4 - Kenny G – Songbird
LOOK, don’t close the browser. I am taking a big risk here by posting this. All the years of developing my reputation as a serious musician and music professional are at risk. Bottom line, this is a good tune and ol’ Kenny G deserves some respect as a saxophone player. There, I said it. It’s not like Pat Metheny knows where I live and even if he did, I could take him... and this is coming from a died-in-the-wool bebop player so just chill, close your eyes and listen to some pentatonic scales. Just make sure your roommates aren't around because seriously, you won’t recover from that.
3 - We Are the World – Michael Jackson (and friends)
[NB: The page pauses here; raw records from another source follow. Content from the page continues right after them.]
(** [mpz_pow_inpl] tests for a zero base before a zero exponent, so it gives
    [0 ** 0 = 0]; with a negative modulus [mpz_pow3_inpl] gives
    [pow(7, 0, -5) = 1] where the remainder of 1 is -4; and when the destination
    is the base, [mpz_pow3_inpl] computes a power of 1. *)
Theorem mpz_pow_corner_cases :
  result (mpz_pow_inpl 0 1 2) (st3 0 0 0) 0 = Some (0, false)
  /\ result (mpz_pow3_inpl 0 1 2 3) (st3 7 0 (-5)) 0 = Some (1, false)
  /\ result (mpz_pow3_inpl 1 1 2 3) (st3 7 3 1000) 1 = Some (1, false)
  /\ 0 ^ 0 = 1 /\ 7 ^ 0 mod -5 = -4 /\ 7 ^ 3 mod 1000 = 343.
Proof. split_and!; vm_compute; reflexivity. Qed.

(** [mpz_shr_inpl] with a negative operand as its own destination looks for
    lost bits in the digits it has already shifted: [-5 >> 1] gives -2. *)
Theorem mpz_shr_aliased :
  result (mpz_shr_inpl 1 1 1) (st3 (-5) 0 0) 1 = Some (-2, true)
  /\ result (mpz_shr_inpl 0 1 1) (st3 (-5) 0 0) 0 = Some (-3, true).
Proof. split; vm_compute; reflexivity. Qed.

(** Without the condition on borrows, [mpn_div] can be wrong: dividing the
    square of [2^48 - 1] by [2^48 - 1] gives the quotient [2^16 - 1]. *)
Theorem mpz_divmod_borrow_overflow :
  let n := 2 ^ 48 - 1 in
  borrow_fitsb (live (mk n)) = false
  /\ result (mpz_divmod_inpl 0 3 1 2) (st3 (n * n) n 0) 0 = Some (65535, false)
  /\ (n * n) / n = n.
Proof. split_and!; vm_compute; reflexivity. Qed.
End Witnesses.
Lemma appended_ok s cs mems xs t nt r p nr b o :
  mp_ok s cs mems -> cs = xs ++ [t] -> ctxs s !! t = Some nt -> (brk s <= r < b)%nat -> (brk s <= p < b)%nat ->
  memhead nr = 0%nat -> state nr = p -> next nr = 0%nat ->
  mp_ok (after_new s r p (appended (ctxs s) t nt r nr) b o) (cs ++ [r]) (mems_set r [] mems).
Proof.
  intros [Ho Hl Ha] Ecs Ht Hr Hp H1 H2 H3. pose proof (own_brk _ _ Ho).
  assert (Hrn : ctxs s !! r = None) by (apply (own_fresh _ _ Ho); lia).
  assert (Hrt : r <> t) by congruence.
  assert (Hnin : r ∉ cs). { intros Hin. destruct (chain_lookup _ _ _ _ r (lk_chain _ _ Hl) Hin) as (_ & ? & ?). congruence. }
  constructor.
  - apply owned_new; try done. unfold appended. rewrite !fmap_insert. unfold core_of at 1. rewrite H1, H2. f_equal.
    apply insert_id. by rewrite lookup_fmap, Ht.
  - constructor; [apply Hl|]. unfold after_new, appended. cbn [ctxs with_malloc with_states with_ctxs mp_context_head].
    rewrite insert_insert_ne by done. rewrite Ecs, <- app_assoc. apply (chain_snoc _ _ _ _ _ _ nr).
    + rewrite <- Ecs. apply chain_insert_fresh; [apply Hl|done].
    + apply lookup_insert_eq.
    + done.
    + lia.
    + by rewrite <- Ecs.
    + done.
  - intros c n. unfold after_new, appended. cbn [ctxs with_malloc with_states with_ctxs].
    destruct (decide (r = c)) as [<-|Hne]; [intros _; apply elem_of_app; right; left|].
    rewrite lookup_insert_ne by done. destruct (decide (t = c)) as [<-|Hne'].
    + intros _. apply elem_of_app. left. by eapply Ha.
    + rewrite lookup_insert_ne by done. intros Hc. apply elem_of_app. left. by eapply Ha.
Qed.

Lemma context_append_new_spec s cs mems xs t nt :
  mp_ok s cs mems -> cs = xs ++ [t] -> ctxs s !! t = Some nt ->
  exists r s' b o, mp_context_append_new s = Some (r, s') /\ (brk s <= b)%nat
    /\ ((r = 0%nat /\ s' = with_malloc b o s)
        \/ (brk s <= r < b)%nat /\ exists p, (brk s <= p < b)%nat
             /\ s' = after_new s r p (appended (ctxs s) t nt r (state_set p zero_context)) b o).
Proof.
  intros [Ho Hl Ha] Ecs Ht. pose proof (own_brk _ _ Ho) as Hb0.
  unfold mp_context_append_new, mp_new_context_node.
  destruct (malloc_run s) as (r & b & o & Em & Hb & Hr). rewrite M_bind_assoc, (M_bind_Some _ _ _ _ _ Em).
  destruct Hr as [-> | Hr]; [exists 0%nat, (with_malloc b o s), b, o; auto|].
  assert (Hr0 : r <> 0%nat) by lia. destruct (Nat.eqb_spec r 0); [done|].
  assert (Hrn : ctxs s !! r = None) by (apply (own_fresh _ _ Ho); lia).
  assert (Hnin : r ∉ cs). { intros Hin. destruct (chain_lookup _ _ _ _ r (lk_chain _ _ Hl) Hin) as (_ & ? & ?). congruence. }
  rewrite M_bind_assoc.
  rewrite (M_bind_Some _ _ (with_malloc b o s) tt (with_ctxs <[r := zero_context]> (with_malloc b o s))) by done.
  rewrite (M_bind_Some (mret r) _ _ r _) by reflexivity. destruct (Nat.eqb_spec r 0); [done|].
  set (s1 := with_ctxs <[r := zero_context]> (with_malloc b o s)). unfold mp_new_state. rewrite M_bind_assoc.
  destruct (malloc_run s1) as (p & b' & o' & Em' & Hb' & Hp). cbn [brk s1 with_ctxs with_malloc] in Hb', Hp.
  rewrite (M_bind_Some _ _ _ _ _ Em'). destruct Hp as [-> | Hp].
  - cbn [Nat.eqb]. rewrite (M_bind_Some (mret 0%nat) _ _ 0%nat _) by reflexivity. cbn [Nat.eqb].
    erewrite M_bind_Some; [|eapply free_ctx_run; [done|apply lookup_insert_eq]].
    exists 0%nat, (with_malloc b' o' s), b', o'. split; [|split; [lia|auto]].
    unfold mret, with_ctxs, with_malloc. cbn. by rewrite delete_insert_id.
  - assert (Hp0 : p <> 0%nat) by lia. destruct (Nat.eqb_spec p 0); [done|]. rewrite M_bind_assoc.
    set (s2 := with_states <[p := zero_state]> (with_malloc b' o' s1)).
    rewrite (M_bind_Some _ _ (with_malloc b' o' s1) tt s2) by done.
    rewrite (M_bind_Some (mret p) _ _ p _) by reflexivity. destruct (Nat.eqb_spec p 0); [done|].
    assert (Hr2 : ctxs s2 !! r = Some zero_context) by apply lookup_insert_eq.
    rewrite (M_bind_Some _ _ _ _ _ (ctx_update_run _ _ _ _ Hr2)).
    set (nr := state_set p zero_context).
    assert (E3 : with_ctxs <[r := nr]> s2 = with_ctxs (fun _ => <[r := nr]> (ctxs s)) (with_states <[p := zero_state]> (with_malloc b' o' s))).
    { unfold s2, s1, with_states, with_ctxs, with_malloc. cbn. by rewrite insert_insert_eq. }
    rewrite E3. set (s3 := with_ctxs _ _).
    assert (Hch3 : chain next (ctxs s3) (mp_context_head s3) (xs ++ [t])).
    { rewrite <- Ecs. apply chain_insert_fresh; [apply Hl|done]. }
    assert (Htail : mp_context_tail s3 = Some (t, s3)).
    { unfold mp_context_tail, mp_context_predecessor. rewrite (context_find_chain _ _ _ Hch3). by rewrite (tail_spec _ _ _ _ _ Hch3). }
    unfold mp_context_append. destruct (Nat.eqb_spec r 0); [done|]. rewrite M_bind_assoc.
    rewrite (M_bind_Some _ _ _ _ _ Htail).
    assert (Ht0 : t <> 0%nat) by exact (owned_nonzero _ _ _ _ Ho Ht). destruct (Nat.eqb_spec t 0); [done|].
    assert (Hrt : r <> t) by congruence.
    assert (Ht3 : ctxs s3 !! t = Some nt) by (unfold s3; cbn [ctxs with_ctxs]; by rewrite lookup_insert_ne).
    rewrite M_bind_assoc, (M_bind_Some _ _ _ _ _ (ctx_update_run _ _ _ _ Ht3)).
    erewrite M_bind_Some; [|eapply ctx_update_run; cbn [ctxs with_ctxs s3]; rewrite lookup_insert_ne by done; apply lookup_insert_eq].
    exists r. eexists _, b', o'. split; [reflexivity|]. split; [lia|]. right. split; [lia|]. exists p. split; [lia|].
    unfold s3, after_new, appended, with_states, with_ctxs, with_malloc. cbn. f_equal.
    rewrite insert_insert_ne, insert_insert_eq by done. rewrite insert_insert_ne by done. done.
Qed.

Lemma by_tid_run s cs tID : linked s cs ->
  mp_context_by_tid tID s = Some (first_node (ctxs s) (fun _ c => id c =? tID) cs, s).
Proof. intros [_ Hc]. by apply context_find_chain. Qed.

Lemma by_tid_found s xs r ys nr tID : linked s (xs ++ r :: ys) ->
  (forall c n, c ∈ xs -> ctxs s !! c = Some n -> id n <> tID) -> ctxs s !! r = Some nr -> id nr = tID ->
  mp_context_by_tid tID s = Some (r, s).
Proof.
  intros Hl Hx Hr Hid. rewrite (by_tid_run _ _ _ Hl). erewrite first_node_found; [done| |exact Hr|by apply Z.eqb_eq].
  intros y b Hy Hb. apply Z.eqb_neq. eauto.
Qed.

Lemma by_tid_none s cs tID : linked s cs -> (forall c n, c ∈ cs -> ctxs s !! c = Some n -> id n <> tID) ->
  mp_context_by_tid tID s = Some (0%nat, s).
Proof.
  intros Hl Hx. rewrite (by_tid_run _ _ _ Hl), first_node_none; [done|]. intros x a Hxx Ha. apply Z.eqb_neq. eauto.
Qed.

(** The node of a task that was just registered. *)
Definition task_node (tID : Z) (p addtl : nat) : mp_context_node_t :=
  MkContext tID 0 p (MkArgs 0 0 0 addtl) 0 empty_queue 0 0.

Lemma task_register_spec s cs mems xs t nt tID addtl :
  mp_ok s cs mems -> cs = xs ++ [t] -> ctxs s !! t = Some nt ->
  (forall c n, c ∈ cs -> ctxs s !! c = Some n -> id n <> tID) ->
  exists r s' b o, mp_task_register tID addtl s = Some (r, s') /\ (brk s <= b)%nat
    /\ ((r = 0%nat /\ s' = with_malloc b o s)
        \/ (brk s <= r < b)%nat /\ exists p, (brk s <= p < b)%nat
             /\ s' = after_new s r p (appended (ctxs s) t nt r (task_node tID p addtl)) b o).
Proof.
  intros Hok Ecs Ht Hid. unfold mp_task_register.
  rewrite (M_bind_Some _ _ _ _ _ (by_tid_none _ _ _ (ok_linked _ _ _ Hok) Hid)). cbn [Nat.eqb negb].
  destruct (context_append_new_spec s cs mems xs t nt Hok Ecs Ht) as (r & s1 & b & o & Hr & Hb & [[-> ->] | (Hrb & p & Hp & ->)]);
    rewrite (M_bind_Some _ _ _ _ _ Hr).
  - exists 0%nat, (with_malloc b o s), b, o. auto.
  - pose proof (own_brk _ _ (ok_owned _ _ _ Hok)). assert (Hr0 : r <> 0%nat) by lia.
    destruct (Nat.eqb_spec r 0); [done|].
    erewrite M_bind_Some; [|eapply ctx_update_run; apply lookup_insert_eq].
    exists r. eexists _, b, o. split; [reflexivity|]. split; [lia|]. right. split; [lia|]. exists p. split; [lia|].
    unfold after_new, appended, with_states, with_ctxs, with_malloc. cbn. by rewrite insert_insert_eq.
Qed.

(** ** Removal *)

(** The list of contexts without [r], whose predecessor is [y]. *)
Definition cut (m : gmap nat mp_context_node_t) (y : nat) (ny : mp_context_node_t) (r : nat) (nr : mp_context_node_t)
  : gmap nat mp_context_node_t := delete r (<[y := next_set (next nr) ny]> m).

Definition after_cut (s : mp) y ny r nr (bl : gmap nat Z) (m' : gmap nat mp_context_dynmem_node_t) : mp :=
  with_states (delete (state nr)) (with_blocks (fun _ => bl) (with_dyns (fun _ => m')
    (with_ctxs (fun _ => cut (ctxs s) y ny r nr) s))).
This may not be the jam you choose while you are cruising 9th east with your buddies packed in the back of your Honda Civic (the one with the racing stripes and aftermarket spoiler) but it might just be the song you play after you drop them off. What a fantastic group of musicians! What a great cause! Oh, and don’t bother watching the 2010 remake. It stinks! They should have called it “We Are the Ones Who Stunk up a great song” (I never said I was a fully recovered snob)
2 - Faithfully – Journey
You and your girlfriend go to the Journey concert. You wear some shades and a slimming V neck. You tell her you really only came to hear “Separate Ways!”. You are a man. “Faithfully” starts. You start to question things. You wish the sun would go down because it is so bright it is making your eyes water and water. You are tough though. You only cry for 20 minutes.
1 - Baby – Justin Bieber
If I couldn't admit to you all that me and my cute-as-a-button 5 year old daughter can do the Ludacris rap in the middle of this song by memory, I don’t know what I would do with myself because WE CAN and we can do it flawlessly (if you don’t count my daughter messing up most the words. She can be a real drag sometimes). LUDA!